Yanking a game away from a child is what jumped out to me. He could be one of those who, when denied their enablers, react violently. Be careful.

  • Author
Posted
I think this is the crux of the situation and relationship. Its very human and very common.

 

You saw him through the proverbial rose-colored-glasses and believed that your love and support would be all he needed to kick-start his life, and you as an independent single-parent would also be his role-model for his own personal growth. And you felt blind-sided when reality cracked those glasses. Your heart was already committed by the time your eyes were opened.

 

It doesn't mean it has to end - the spark and potential that attracted you may be real - but potential is nothing without personal commitment - His personal commitment. If his parents stop enabling him maybe he will man-up someday, but be prepared - there are lots of men who never do grow up and live their entire lives off of others. You have to choose if your love for him is worth the emotional sacrifices you will have to make to stay with him.

 

Yanking a game away from a child is what jumped out to me. He could be one of those who, when denied their enablers, react violently. Be careful.

 

As nice as it would be for a happy ending, it's not gonna happen. He would have to leave his comfort zone that he has been used to for 28-1/2 years.

 

His parents have been enablers since he was born.
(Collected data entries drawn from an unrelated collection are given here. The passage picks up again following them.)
(** C33. Complete schemas: a definition that encodes decodes to itself, whatever byte string
    decodes to a definition is the encoding of that definition, whose schema passes the
    checks of its constructor, and no two definitions share a frame. *)
Theorem schema_definition_codec limits maximum d bytes :
  definition_typed maximum d -> encode_schema_definition_v1 d limits = Ok bytes ->
  decode_schema_definition_v1 bytes limits = Ok d /\
  blen bytes <= sl_maximum_definition_bytes limits /\
  (forall bytes' d', decode_schema_definition_v1 bytes' limits = Ok d' ->
    encode_schema_definition_v1 d' limits = Ok bytes' /\ schema_made (cd_schema d')) /\
  (forall d', definition_typed maximum d' -> encode_schema_definition_v1 d' limits = Ok bytes -> d' = d).
Proof.
  intros Ht He. destruct (encode_definition_inv _ _ _ _ Ht He) as [Hl Hv].
  rewrite (encode_definition_exact _ _ Hl Hv) in He. apply Ok_equal in He as <-. pose proof (decode_definition_complete _ _ Hl Hv) as Hd.
  split; [done|]. split.
  { destruct Hv as (Ht' & _ & _ & Hs). unfold definition_frame.
    rewrite frame_length by (apply length_frame_prefix; [done|apply length_definition_mid]). rewrite (definition_payload_length _ _ Ht'). lia. }
  split.
  - intros bytes' d' H. apply decode_definition_sound in H as (_ & Hv' & ->). split; [by apply encode_definition_exact|].
    by destruct Hv' as ((_ & _ & _ & _ & _ & _ & _ & ?) & _).
  - intros d' Ht' He. destruct (encode_definition_inv _ _ _ _ Ht' He) as [_ Hv']. rewrite (encode_definition_exact _ _ Hl Hv') in He.
    apply Ok_equal in He. pose proof (decode_definition_complete _ _ Hl Hv') as Hd'. rewrite He, Hd in Hd'. by apply Ok_equal in Hd'.
Qed.
Definition sample_table : CatalogTableDefinition := {| cd_name := [x6d; x31]; cd_quoted := false; cd_schema := sample_schema_2 |}.
Lemma schema_definition_codec_witness : exists bytes,
  encode_schema_definition_v1 sample_table default_definition_limits = Ok bytes /\
  decode_schema_definition_v1 bytes default_definition_limits = Ok sample_table.
Proof.
  assert (Ht : definition_typed 1024 sample_table) by (unfold definition_typed, roles_typed; cbn; split_and!; by repeat constructor).
  destruct (encode_schema_definition_v1 sample_table default_definition_limits) as [bytes|] eqn:E; [|vm_compute in E; discriminate].
  destruct (schema_definition_codec _ _ _ _ Ht E) as [Hd _]. exists bytes. split; [done|exact Hd].
Defined.
(* ===== verification/MetadataSnapshotFacts.v ===== *)
(** The codec of metadata application snapshots is exact: an encoded snapshot is the
    concatenation of its header, its voters, its aligned entries and a checksum, and the
    decoder accepts exactly those byte strings. *)
From S2P Require Import Prelude Bytes Crc32c Reading RaftTypes RaftMembership MetadataCodec MetadataCodecFacts.
From S2P Require Import SchemaCodec MetadataSnapshot.
From Stdlib Require Import Sorted.
#[local] Open Scope Z_scope.

Lemma Ok_inj {A} (a b : A) : Ok a = Ok b -> a = b.
Proof. congruence. Qed.

(** * What a byte string holds at an offset *)

Definition holds (bytes : list byte) (off : Z) (a : list byte) : Prop := subspan bytes off (blen a) = a.
(* ===== verification/MetadataStorageFacts.v ===== *)
(** What the operations of the snapshot directory do to the disk: names, the effect of an
    installation on every file, whatever call fails, and reclamation. *)
From S2P Require Import Prelude Bytes Reading RaftTypes RaftMembership PosixIo DiskFacts WalPaths.
From S2P Require Import RaftLogFiles RaftLogFileFacts.
From S2P Require Import MetadataSnapshot MetadataSnapshotFacts MetadataStorage.
#[local] Open Scope Z_scope.

(** * Names *)

Definition snapshot_name (index : LogIndex) : FileName := numbered_name kSnapshotFilePrefix index kSnapshotFileSuffix.
Lemma file_name_exact index : segment_number_ok index -> metadata_snapshot_file_name index = Ok (snapshot_name index).
Proof.
  intros Hi. unfold metadata_snapshot_file_name, segment_number_ok in *. rewrite (proj2 (Z.eqb_neq _ _)) by lia.
  pose proof (padded_digits_loop index ltac:(lia)) as E. unfold padded_digits, kSegmentDigits in E. unfold kIndexDigits, snapshot_name, numbered_name.
  rewrite <- E, <- app_assoc. done.
Qed.
Lemma file_name_Ok index name : in_width 64 index -> metadata_snapshot_file_name index = Ok name -> name = snapshot_name index /\ segment_number_ok index.
Proof.
  intros Hw H. assert (Hi : segment_number_ok index).
  { unfold metadata_snapshot_file_name in H. destruct (Z.eqb_spec index 0); [done|]. unfold segment_number_ok. width_lia. }
  rewrite file_name_exact in H by done. injection H as <-. done.
Qed.
Lemma snapshot_name_digits index : segment_number_ok index ->
  digits_value (substr (snapshot_name index) (length kSnapshotFilePrefix) 20) 0 = Some index.
Proof.
  intros Hi. unfold snapshot_name. rewrite numbered_name_digits, digits_value_parse. unfold segment_number_ok in Hi.
  by rewrite parse_digits_loop by (cbn; lia).
Qed.
Lemma length_snapshot_name index : length (snapshot_name index) = 43%nat.
Proof. unfold snapshot_name, numbered_name. rewrite !length_app, length_digits_loop. done. Qed.
(** A final name that parses is the name of its index. *)
Lemma parse_name_sound name index : parse_name name false = Ok index -> name = snapshot_name index /\ segment_number_ok index.
Proof.
  unfold parse_name. cbn [andb]. rewrite orb_false_r.
  change (length kSnapshotFilePrefix + kIndexDigits + length kSnapshotFileSuffix + 0)%nat with 43%nat. intros H.
  destruct (Nat.eqb_spec (length name) 43) as [Hl|]; [|done].
  destruct (starts_with name kSnapshotFilePrefix); [|done]. destruct (starts_with (drop _ name) _); [|done]. cbn [negb orb] in H.
  destruct (digits_value _ 0) as [v|] eqn:Ev; [|done]. destruct (Z.eqb_spec v 0) as [|Hv]; [done|].
  assert (Hok : segment_number_ok v).
  { rewrite digits_value_parse in Ev. destruct (parse_digits _ 0) eqn:Ep; [|done]. injection Ev as ->.
    apply parse_digits_sound in Ep as [? _]. unfold segment_number_ok. lia. }
  rewrite file_name_exact in H by done. destruct (starts_with name (snapshot_name v)) eqn:Es; [|done]. injection H as <-. split; [|done].
  apply starts_with_split in Es. rewrite Es. rewrite drop_ge by (rewrite length_snapshot_name; lia). by rewrite app_nil_r.
Qed.
Lemma parse_name_complete index : segment_number_ok index -> parse_name (snapshot_name index) false = Ok index.
Proof.
  intros Hi. unfold parse_name. cbn [andb]. rewrite orb_false_r, length_snapshot_name.
  change (length kSnapshotFilePrefix + kIndexDigits + length kSnapshotFileSuffix + 0)%nat with 43%nat. change kIndexDigits with 20%nat. cbn [Nat.eqb].
  rewrite snapshot_name_digits by done. rewrite file_name_exact by done. unfold segment_number_ok in Hi. rewrite (proj2 (Z.eqb_neq index 0)) by lia.
  assert (H1 : starts_with (snapshot_name index) kSnapshotFilePrefix = true) by apply starts_with_app.
  assert (H2 : starts_with (drop (length kSnapshotFilePrefix + 20) (snapshot_name index)) kSnapshotFileSuffix = true).
  { unfold snapshot_name, numbered_name. rewrite app_assoc. rewrite drop_app_length' by (rewrite length_app, length_digits_loop; done).
    rewrite <- (app_nil_r kSnapshotFileSuffix) at 1. apply starts_with_app. }
  assert (H3 : starts_with (snapshot_name index) (snapshot_name index) = true) by (rewrite <- (app_nil_r (snapshot_name index)) at 1; apply starts_with_app).
  by rewrite H1, H2, H3.
Qed.
Lemma snapshot_name_inj i j : segment_number_ok i -> segment_number_ok j -> snapshot_name i = snapshot_name j -> i = j.
Proof. intros Hi Hj E. pose proof (parse_name_complete i Hi) as P. rewrite E, parse_name_complete in P by done. by injection P. Qed.
Lemma temporary_not_final name index : temporary_name name = snapshot_name index -> length name = 43%nat -> False.
Proof. intros E Hl. apply (f_equal length) in E. unfold temporary_name in E. rewrite length_app, length_snapshot_name, Hl in E. done. Qed.
(** Collecting stops behind the boundary. *)
Lemma collect_stops n log later : Forall (fun e => n < entry_index e) later -> collect_entries n (log ++ later) = collect_entries n log.
Proof.
  intros Hl. induction log as [|e log IH]; cbn [collect_entries app]; [|by rewrite IH].
  destruct Hl as [|e later He _]; [done|]. cbn [collect_entries]. by rewrite Z.gtb_ltb, (proj2 (Z.ltb_lt _ _)).
Qed.
Lemma collect_exact n log : Forall (fun e => entry_index e <= n) log ->
  collect_entries n log = if forallb known_type log then Ok (application_entries log) else Err kCorruption.
Proof.
  induction 1 as [|e log He Hl IH]; [done|]. cbn [collect_entries forallb]. unfold application_entries. cbn [List.filter].
  rewrite Z.gtb_ltb, (proj2 (Z.ltb_ge _ _)) by lia. unfold known_type at 1. destruct (is_internal_raft_entry_type _); cbn [orb andb negb]; [done|].
  destruct (entry_type e =? _); cbn [negb andb orb]; [by rewrite IH; destruct (forallb _ _)|].
  destruct (entry_type e =? _); cbn [negb andb orb]; [by rewrite IH; destruct (forallb _ _)|].
  destruct (entry_type e =? _); cbn [negb andb orb]; [by rewrite IH; destruct (forallb _ _)|done].
Qed.

Lemma decode_entry_same e : known_type e = true -> is_internal_raft_entry_type (entry_type e) = false ->
  decode_snapshot_entry group cl sl (as_snapshot_entry e) = decode_log_entry group cl sl e.
Proof.
  unfold known_type, decode_snapshot_entry, decode_log_entry. cbn [as_snapshot_entry se_type se_payload]. intros Hk Hi. rewrite Hi in *. cbn [orb] in Hk.
  destruct (Z.eqb_spec (entry_type e) kRaftMetadataCommandEntryType) as [->|]; [done|].
  destruct (entry_type e =? kRaftSchemaDefinitionEntryType); [done|]. cbn [orb] in Hk. by rewrite Hk.
Qed.
Lemma decode_entry_applies e a : is_internal_raft_entry_type (entry_type e) = false -> decode_log_entry group cl sl e = Ok a -> applies a = true.
Proof.
  unfold decode_log_entry, decode_binding_entry. intros -> H. destruct (entry_type e =? _).
  - destruct (decode_schema_definition_v1 _ _); cbn in H; [by injection H as <-|done].
  - destruct (entry_type e =? _).
    + destruct (decode_tablet_group_binding_v1 _); cbn in H; [|done]. case_bool_decide; [done|]. by injection H as <-.
    + destruct (negb _); [done|]. destruct (decode_metadata_command_v1 _ _); cbn in H; [by injection H as <-|done].
Qed.
Lemma decode_collected log : forallb known_type log = true ->
  decode_snapshot_entries group cl sl (application_entries log) =
  let? apps := decode_log_entries group cl sl log in Ok (List.filter applies apps).
Proof.
  induction log as [|e log IH]; [done|]. cbn [forallb]. intros [Hk Hl]%andb_true_iff. specialize (IH Hl). unfold application_entries in *.
  cbn [List.filter decode_log_entries]. destruct (is_internal_raft_entry_type (entry_type e)) eqn:Hi; cbn [negb].
  - unfold decode_log_entry. rewrite Hi. cbn [rbind]. rewrite IH. destruct (decode_log_entries _ _ _ _) as [apps|s]; cbn; [done|]. by destruct s.
  - rewrite fmap_cons. cbn [decode_snapshot_entries]. rewrite decode_entry_same by done. destruct (decode_log_entry _ _ _ e) as [a|s] eqn:Ea; cbn [rbind].
    + rewrite IH. pose proof (decode_entry_applies _ _ Hi Ea) as Ha. destruct (decode_log_entries _ _ _ _) as [apps|s]; cbn; [by rewrite Ha|]. by destruct s.
    + cbn. by destruct s.
Qed.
They are nice people but they don't see anything wrong with letting him come and go as he pleases and footing the bills.

 

Besides, after the scene he caused yesterday over a trivial, insignificant BOARD GAME, he sealed the deal.

 

I've been generous with my time, my money, my home, my love, my support and more but when HE feels threatened, he gets to snatch up all of his TOYS like a selfish brat?? The board game had to go right that minute at the expense of my son and his friend?? I DON'T THINK SO.